Work item: Repeat exactly the lines from the first line of the records through the line containing "VNull => Some 0", and nothing more.

Input:
Definition TimeClip (t : Z) : option Z :=
  if Z.abs t <=? 8640000000000000 then Some t else None.

(** [new Date(v)]: the time value of the new object. *)
Definition new_Date (v : value) : option Z :=
  match v with
  | VDate t => t
  | VStr s => Date_parse s
  | VArr _ => Date_parse (to_string v)
  | VUndefined => None
  | VNull => Some 0
  | VBool b => Some (if b then 1 else 0)
  | VNum n => TimeClip n
  end.

(** [d.toISOString()] throws on an invalid date. *)
Definition toISOString (t : option Z) : result string :=
  match t with
  | Some ms => Ok (Date_toISOString ms)
  | None => Throw (RangeError "Invalid time value")
  end.
End WithHost.

(** [s.split('T')[0]]. *)
Fixpoint split_T_head (s : string) : string :=
  match s with
  | EmptyString => EmptyString
  | String c rest =>
      if Ascii.eqb c "T"%char then EmptyString
      else String c (split_T_head rest)
  end.

(** The global replace that doubles every double-quote character of a
    string (the CSV escaping used by every script). *)
Definition quote : ascii := "034"%char.

Fixpoint double_quotes (s : string) : string :=
  match s with
  | EmptyString => EmptyString
  | String c rest =>
      if Ascii.eqb c quote then String quote (String quote (double_quotes rest))
      else String c (double_quotes rest)
  end.

(** The same call on a value: only strings have a [replace] method. *)
Definition replace_quotes (v : value) : result string :=
  match v with
  | VStr s => Ok (double_quotes s)
  | _ => Throw (TypeError "replace is not a function")
  end.

(** [Array.prototype.sort(comparefn)].  A comparator result that is NaN
    ([None]) is read as +0.  The sort is stable: it is modelled by the
    insertion, from the last element to the first, of each element before
    the first element it does not have to follow.  This is the result of
    every engine when the comparator is consistent (a total preorder).
    When it is not, as with a date that cannot be read, the language
    leaves the order to the engine: of such inputs the properties below
    use only that the result is a rearrangement of the input. *)
Definition cmp_le {A} (comparefn : A -> A -> option Z) (a b : A) : Prop :=
  default 0 (comparefn a b) <= 0.

Global Instance cmp_le_dec {A} (comparefn : A -> A -> option Z) :
  RelDecision (cmp_le comparefn).
Proof. intros a b. unfold cmp_le. apply _. Defined.

Fixpoint sort_insert {A} (comparefn : A -> A -> option Z) (x : A)
    (l : list A) : list A :=
  match l with
  | [] => [x]
  | y :: rest =>
      if decide (cmp_le comparefn x y) then x :: y :: rest
      else y :: sort_insert comparefn x rest
  end.

Definition Array_sort {A} (comparefn : A -> A -> option Z)
    (l : list A) : list A :=
  foldr (sort_insert comparefn) [] l.

(** [array.map((x, i) => f(i, x))] when the callback may throw. *)
Fixpoint imapM_from {A B} (i : nat) (f : nat -> A -> result B)
    (l : list A) : result (list B) :=
  match l with
  | [] => Ok []
  | x :: rest =>
      bind (f i x) (fun y =>
      bind (imapM_from (S i) f rest) (fun ys => Ok (y :: ys)))
  end.

Definition imapM {A B} (f : nat -> A -> result B) (l : list A)
    : result (list B) :=
  imapM_from 0 f l.

Definition newline : string := String "010"%char EmptyString.
Definition dq : string := String quote EmptyString.

(** *** Scripts that touch the file system

    [fs.writeFileSync] and [fs.statSync] are calls into the host; each
    may throw.  A run is a function of the state of the file system and
    leaves a trace of the calls it made. *)
Section Effects.
Context {content : Type}.

Class FileSystem : Type := {
  fs_state : Type;
  writeFileSync : string -> content -> fs_state -> option error * fs_state;
  statSync : string -> fs_state -> result Z
}.

Inductive event : Type :=
| WriteFile (filename : string) (data : content)
| StatFile (filename : string)
| ConsoleError (e : error).

Context {fs : FileSystem}.

Record world : Type := { files : fs_state; trace : list event }.

Definition IO (A : Type) : Type := world -> result A * world.

Definition io_ret {A} (a : A) : IO A := fun w => (Ok a, w).

Definition io_bind {A B} (m : IO A) (k : A -> IO B) : IO B :=
  fun w =>
    match m w with
    | (Ok a, w') => k a w'
    | (Throw e, w') => (Throw e, w')
    end.

Definition lift {A} (r : result A) : IO A := fun w => (r, w).
(** * Videoh: library scan, metadata store and metadata refresh

    A shallow embedding of [src/videoh/window.py] (class [VideohWindow]):
    the directory scanner and the JSON metadata store of [load_library],
    [save_metadata] and [update_metadata], the merged episode read of
    [get_episode_metadata], the episode-number regular expression of
    [_get_episode_number], the rating sort of [on_view_sorting] and the
    per-item exception handling of the metadata refresh; further the
    poster cache of [download_poster], the handler of [edit_metadata],
    the title sort, the tests of [on_search_changed], the record of a show
    card in [populate_ui] and [_title_matches].

    Conventions of the embedding.
    - Python [str] values are Rocq strings; only the ASCII behaviour of
      [lower], [strip], [isalnum] and of the regular-expression class [\d]
      is modelled.
    - Python values that travel through the metadata document are terms of
      [pyval]; a [dict] with string keys is a [gmap string pyval] (Python
      compares dictionaries without regard to insertion order).  The show
      catalog [self.shows], whose order the sort action rearranges, is an
      association list.
    - A Python call that may raise returns [result]; [Raise e] is the
      exception [e] propagating to the caller.
    - Python [float] is IEEE-754 binary64, here [spec_float] with precision
      53 and exponent bound 1024. *)

From Stdlib Require Import ZArith NArith Ascii String List Bool Lia.
From Stdlib Require Import Sorting.Sorted Sorting.Permutation.
From Stdlib Require Import Floats.SpecFloat.
From stdpp Require Import gmap strings list fin_maps.

#[local] Set Warnings "-register-all".
#[local] Open Scope string_scope.

(** ** Python strings (ASCII fragment) *)

Module PyStr.

Definition code (c : ascii) : N := N_of_ascii c.

Definition in_range (lo hi : N) (c : ascii) : bool :=
  ((lo <=? code c) && (code c <=? hi))%N.

Definition isdigit (c : ascii) : bool := in_range 48 57 c.
Definition isupper (c : ascii) : bool := in_range 65 90 c.
Definition islower (c : ascii) : bool := in_range 97 122 c.
Definition isalnum (c : ascii) : bool := isdigit c || isupper c || islower c.

(** [str.isspace] on ASCII: TAB, LF, VT, FF, CR, the separators
    0x1c-0x1f and the space. *)
Definition isspace (c : ascii) : bool :=
  in_range 9 13 c || in_range 28 32 c.

Definition lower_char (c : ascii) : ascii :=
  if isupper c then ascii_of_N (code c + 32) else c.

(** [s.lower()] *)
Fixpoint lower (s : string) : string :=
  match s with
  | EmptyString => EmptyString
  | String c s' => String (lower_char c) (lower s')
  end.
(** * wtfis: the entry point [wtfis/main.py]

    A shallow embedding of the orchestration layer of wtfis: client
    selection ([generate_entity_handler]), the progress consumer loop
    ([fetch_data]), view selection ([generate_view]) and the top-level
    sequence ([main]).

    Python exceptions and the mutable objects the entry point touches (the
    rich [Progress] display, the terminal) are modelled by a small
    state-and-exception monad [M]: the world survives a raised exception,
    as it does in Python. *)

From Stdlib Require Import ZArith Lia Ascii String.
From stdpp Require Import base option list gmap strings.

Local Open Scope string_scope.
Local Open Scope list_scope.

(** ** The rich progress display

    [rich.progress.Progress] is a third-party object.  Only the three
    operations used by [main.py] are modelled, following rich's documented
    behaviour: [add_task(description)] appends a task with [total = 100]
    and [completed = 0] and returns its id (ids count up from 0);
    [update(task, advance=n)] adds [n] to [completed];
    [update(task, completed=n)] sets it; both raise [KeyError] for an
    unknown id.  [start]/[stop] switch the live display. *)
Module Rich.

(** Task ids are natural numbers. *)
Abbreviation TaskID := nat.

Record Task := mkTask {
  description : string;
  total : Z;
  completed : Z
}.

Record Progress := mkProgress {
  tasks : list Task;
  live : bool
}.

(** The calls [main.py] makes on the display, as they appear in a trace. *)
Inductive Call :=
| Start
| Stop
| AddTask (descr : string) (id : TaskID)
| UpdateAdvance (task : TaskID) (advance : Z)
| UpdateCompleted (task : TaskID) (completed : Z).

Definition default_total : Z := 100.

Definition add_task (descr : string) (p : Progress) : Progress * TaskID :=
  (mkProgress (tasks p ++ [mkTask descr default_total 0]) (live p),
   length (tasks p)).

Definition update_advance (t : TaskID) (n : Z) (p : Progress) : option Progress :=
  tk ← tasks p !! t;
  Some (mkProgress
          (<[t := mkTask (description tk) (total tk) (completed tk + n)]> (tasks p))
          (live p)).

Definition update_completed (t : TaskID) (n : Z) (p : Progress) : option Progress :=
  tk ← tasks p !! t;
  Some (mkProgress
          (<[t := mkTask (description tk) (total tk) n]> (tasks p))
          (live p)).

Definition start (p : Progress) : Progress := mkProgress (tasks p) true.
Definition stop (p : Progress) : Progress := mkProgress (tasks p) false.

(** A task shows 100% when its counter has reached its total. *)
Definition finished (tk : Task) : bool := (total tk <=? completed tk)%Z.

End Rich.

(** ** Data of the entry point *)

(** Provider payloads are opaque to [main.py]; a string stands for one. *)
Definition Blob := string.

(** [wtfis.config.Config] is not part of the sources at hand; the record
    lists the attributes [main.py] reads, with the types their uses
    require. *)
Record Config := mkConfig {
  entity : string;
  vt_api_key : string;
  ip2whois_api_key : option string;
  use_shodan : bool;
  use_greynoise : bool;
  greynoise_api_key : option string;
  use_abuseipdb : bool;
  abuseipdb_api_key : option string;
  use_urlhaus : bool;
  max_resolutions : Z;
  no_color : bool;
  one_column : bool
}.

Record Console := mkConsole { console_no_color : bool }.

(** The provider clients, one constructor per class, holding what the
    constructor call in [generate_entity_handler] passes. *)
Inductive Client :=
| VTClient (api_key : string)
| IpWhoisClient
| Ip2WhoisClient (api_key : string)
| ShodanClient (api_key : string)
| GreynoiseClient (api_key : option string)
| AbuseIpDbClient (api_key : option string)
| UrlHausClient.

(** [entity.vt_info]: a [Domain] model, an [IpAddress] model, or anything
    else (the attribute before it is fetched). *)
Inductive VtInfo :=
| Domain (data : Blob)
| IpAddress (data : Blob)
| NoVtInfo.
Lemma detect_ends_in_prompt output tok :
  ends_in_prompt (clean output) tok -> detect_device_mode output = tok.
Proof.
  intros H. rewrite detect_nonempty
    by (apply clean_empty, (ends_in_prompt_nonempty _ _ H)).
  rewrite (first_pattern_prompt _ _ H). reflexivity.
Qed.

Lemma space_not_backspace ws :
  Str.all Str.isspace ws = true ->
  Str.all (fun x => negb (Ascii.eqb x BS)) ws = true.
Proof. apply all_impl. intros c. by_character c. Qed.

(** X1: white space after the prompt of the last line does not matter:
    a text that ends in a carriage return or line feed, a prompt and any
    white space is detected as that prompt. *)
Theorem detect_trailing_space (pre ws tok : string) (c : ascii) :
  newline_char c = true -> prompt_line tok ->
  Str.all Str.isspace ws = true ->
  detect_device_mode (pre ++ String c (tok ++ ws)) = tok.
Proof.
  intros Hc Hp Hws. apply detect_ends_in_prompt.
  exists (clean pre), c, ws. repeat (split; [|auto]).
  rewrite clean_app. f_equal. apply clean_id. simpl.
  rewrite (newline_not_backspace _ Hc), all_app. simpl.
  rewrite (space_not_backspace _ Hws), andb_true_r.
  generalize (prompt_line_token _ Hp). apply all_impl.
  apply token_char_not_backspace.
Qed.

(** X2: what [detect_device_mode] returns is ["unknown"] or a prompt
    [<name>(<submode>)?<#|>>], never any other text. *)
Theorem detect_unknown_or_prompt (output : string) :
  detect_device_mode output = "unknown"
  \/ prompt_line (detect_device_mode output).
Proof.
  destruct output as [|a output]; [left; reflexivity|].
  rewrite detect_nonempty by discriminate.
  destruct (first_pattern patterns (clean (String a output))) as [mode|] eqn:E.
  - right. apply first_pattern_inv in E as (pre & c & ws & _ & _ & Hp & _).
    exact Hp.
  - pose proof (scan_lines_spec
                  (rev (Str.last_n 5
                          (Str.split LF
                             (Str.strip (clean (String a output))))))) as H.
    destruct (scan_lines _) as [l|]; [|left; reflexivity].
    right. destruct H as (_ & _ & _ & _ & _ & Hp & _). exact Hp.
Qed.

Lemma clean_clean output : clean (clean output) = clean output.
Proof.
  rewrite !clean_remove_char. apply remove_char_id, remove_char_absent.
Qed.

(** X3: the erase characters do not count: [clean] takes out every
    backspace, its second [replace] finding nothing to do, cleaning twice
    is cleaning once, and [detect_device_mode] gives the same answer on a
    text and on the text cleaned. *)
Theorem detect_ignores_erase (output : string) :
  clean output = Str.remove_char BS output
  /\ clean (clean output) = clean output
  /\ detect_device_mode (clean output) = detect_device_mode output.
Proof.
  split; [apply clean_remove_char|]. split; [apply clean_clean|].
  destruct output as [|a output]; [reflexivity|].
  rewrite (detect_nonempty (String a output)) by discriminate.
  destruct (clean (String a output)) as [|b s] eqn:E; [reflexivity|].
  rewrite detect_nonempty by discriminate.
  rewrite <- E, clean_clean. reflexivity.
Qed.

(** X4: the prompt that ends a command for [execute] is the mode
    [detect_device_mode] reports: when the pattern of [execute] is found
    in the cleaned buffer, [detect_device_mode] returns its group 1, a
    prompt. *)
Theorem prompt_pattern_agrees (output : string) (m : groups) :
  search prompt_pattern (clean output) = Some m ->
  detect_device_mode output = group 1 m /\ prompt_line (group 1 m).
Proof.
  intros H. apply prompt_pattern_inv in H. split.
  - apply detect_ends_in_prompt, H.
  - destruct H as (_ & _ & _ & _ & _ & Hp & _). exact Hp.
Qed.

(** X5: the pattern of [execute] and the two patterns of
    [detect_device_mode] are found in the same texts, those that end in a
    line break, a prompt and white space, and they capture the same
    prompt. *)
Theorem prompt_pattern_same_texts (s tok : string) :
  ((exists m, search prompt_pattern s = Some m /\ group 1 m = tok)
   <-> ends_in_prompt s tok)
  /\ (first_pattern patterns s = Some tok <-> ends_in_prompt s tok).
Proof.
  split; split.
  - intros (m & H & <-). apply prompt_pattern_inv, H.
  - apply prompt_pattern_prompt.
  - apply first_pattern_inv.
  - apply first_pattern_prompt.
Qed.

(** ** The wait *)

(** X6: the adjustment of the wait never lowers it, never raises it above
    [max(wait_ms, 12000)], leaves a wait of twelve seconds or more as it
    is, and changes nothing when applied twice. *)
Theorem wait_never_lowered (command : string) (wait_ms : Z) :
  (wait_ms <= effective_wait_ms command wait_ms)%Z
  /\ (effective_wait_ms command wait_ms <= Z.max wait_ms 12000)%Z
  /\ ((12000 <= wait_ms)%Z -> effective_wait_ms command wait_ms = wait_ms)
  /\ effective_wait_ms command (effective_wait_ms command wait_ms)
     = effective_wait_ms command wait_ms.
Proof.
  unfold effective_wait_ms. rewrite !adjust_wait_spec.
  destruct (existsb _ long_running_commands); repeat split; try lia.
Qed.

(** ** What [execute] does to the transport *)

Lemma round_log env session wait_seconds start_time output last w :
  exists evs,
    log (round_world
           (loop_round env session wait_seconds start_time output last w))
    = (log w ++ evs)%list
    /\ forallb (is_poll_event (reader session)) evs = true.
Proof.
  assert (Hr : is_poll_event (reader session)
                 (Read (reader session) read_size poll_timeout) = true).
  { simpl. rewrite Nat.eqb_refl. reflexivity. }
  unfold loop_round. cbn zeta.
  destruct (Qle_bool wait_seconds (env_time env (ticks w) - start_time)).
  { exists []. simpl. rewrite List.app_nil_r. auto. }
  assert (H1 : exists evs,
             log (with_event (Read (reader session) read_size poll_timeout)
                    (with_tick w)) = (log w ++ evs)%list
             /\ forallb (is_poll_event (reader session)) evs = true).
  { eexists [_]. split; [reflexivity|]. cbn [forallb]. rewrite Hr. reflexivity. }
  assert (H3 : exists evs,
             log (with_event (Read (reader session) read_size poll_timeout)
                    (with_event (Sleep grace_delay)
                       (with_event
                          (Read (reader session) read_size poll_timeout)
                          (with_tick w)))) = (log w ++ evs)%list
             /\ forallb (is_poll_event (reader session)) evs = true).
  { eexists [_; _; _]. split; [simpl; rewrite <- !List.app_assoc; reflexivity|].
    cbn [forallb]. rewrite Hr. reflexivity. }
  repeat match goal with
         | |- context [match env_read ?e ?h ?k with _ => _ end] =>
             destruct (env_read e h k) as [?|[]]
         | |- context [if ?b then _ else _] => destruct b
         | |- context [match search ?p ?s with _ => _ end] =>
             destruct (search p s)
         end;
    first [exact H1 | exact H3].
Qed.

(** The loop of [execute] returns and does not raise; all it does is
    poll. *)
Lemma read_loop_log env session wait_seconds start_time fuel :
  forall output last w r w',
    read_loop env fuel session wait_seconds start_time output last w
    = Some (r, w') ->
    (exists out, r = Ret out)
    /\ exists evs,
         log w' = (log w ++ evs)%list
         /\ forallb (is_poll_event (reader session)) evs = true.
Proof.
  induction fuel as [|fuel IH]; intros output last w r w' H; [discriminate|].
  rewrite read_loop_round in H.
  destruct (round_log env session wait_seconds start_time output last w)
    as (evs & Hl & He).
  destruct (loop_round env session wait_seconds start_time output last w)
    as [out w1|out last' w1]; simpl in Hl.
  - injection H as <- <-. split; [eauto|]. exists evs. auto.
  - apply IH in H as [Hr (evs' & Hl' & He')]. split; [exact Hr|].
    exists (evs ++ evs')%list. rewrite Hl', Hl, <- List.app_assoc.
    split; [reflexivity|]. rewrite forallb_app, He, He'. reflexivity.
Qed.

(** X7: on a known session [execute], with a wait that converts to
    seconds, writes the command and its line end once, flushes once, and
    from then on only polls its reader: bounded reads and the sleep
    before a grace read.  It opens and closes nothing, writes nothing
    else, and leaves [sessions] as it is.  With a wait beyond the floats
    it raises the [OverflowError] of the division and has done nothing. *)
Theorem execute_effects env fuel sid session command wait_ms w r w' :
  sessions w !! sid = Some session ->
  execute env fuel sid command wait_ms w = Some (r, w') ->
  if converts_to_float (effective_wait_ms command wait_ms) then
    exists evs,
      log w'
      = (log w
         ++ Write (writer session) (command ++ CRLF)
            :: Drain (writer session) :: evs)%list
      /\ forallb (is_poll_event (reader session)) evs = true
      /\ sessions w' = sessions w
  else r = Raise overflow_error /\ w' = w.
Proof.
  intros Hs H. pose proof (execute_sessions _ _ _ _ _ _ _ _ H) as Hk.
  destruct (converts_to_float (effective_wait_ms command wait_ms)) eqn:Hc.
  - rewrite (execute_known _ _ _ _ _ _ _ Hs Hc) in H. cbn zeta in H.
    destruct (env_drain env (writer session)
                (count (is_drain (writer session)) (log w))) as [e|].
    + injection H as _ <-. exists []. simpl. rewrite <- List.app_assoc. auto.
    + apply read_loop_log in H as [_ (evs & Hl & He)].
      exists evs. simpl in Hl. rewrite Hl, <- !List.app_assoc. auto.
  - rewrite (execute_overflow _ _ _ _ _ _ _ Hs Hc) in H.
    injection H as <- <-. auto.
Qed.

Written answer:
Definition TimeClip (t : Z) : option Z :=
  if Z.abs t <=? 8640000000000000 then Some t else None.

(** [new Date(v)]: the time value of the new object. *)
Definition new_Date (v : value) : option Z :=
  match v with
  | VDate t => t
  | VStr s => Date_parse s
  | VArr _ => Date_parse (to_string v)
  | VUndefined => None
  | VNull => Some 0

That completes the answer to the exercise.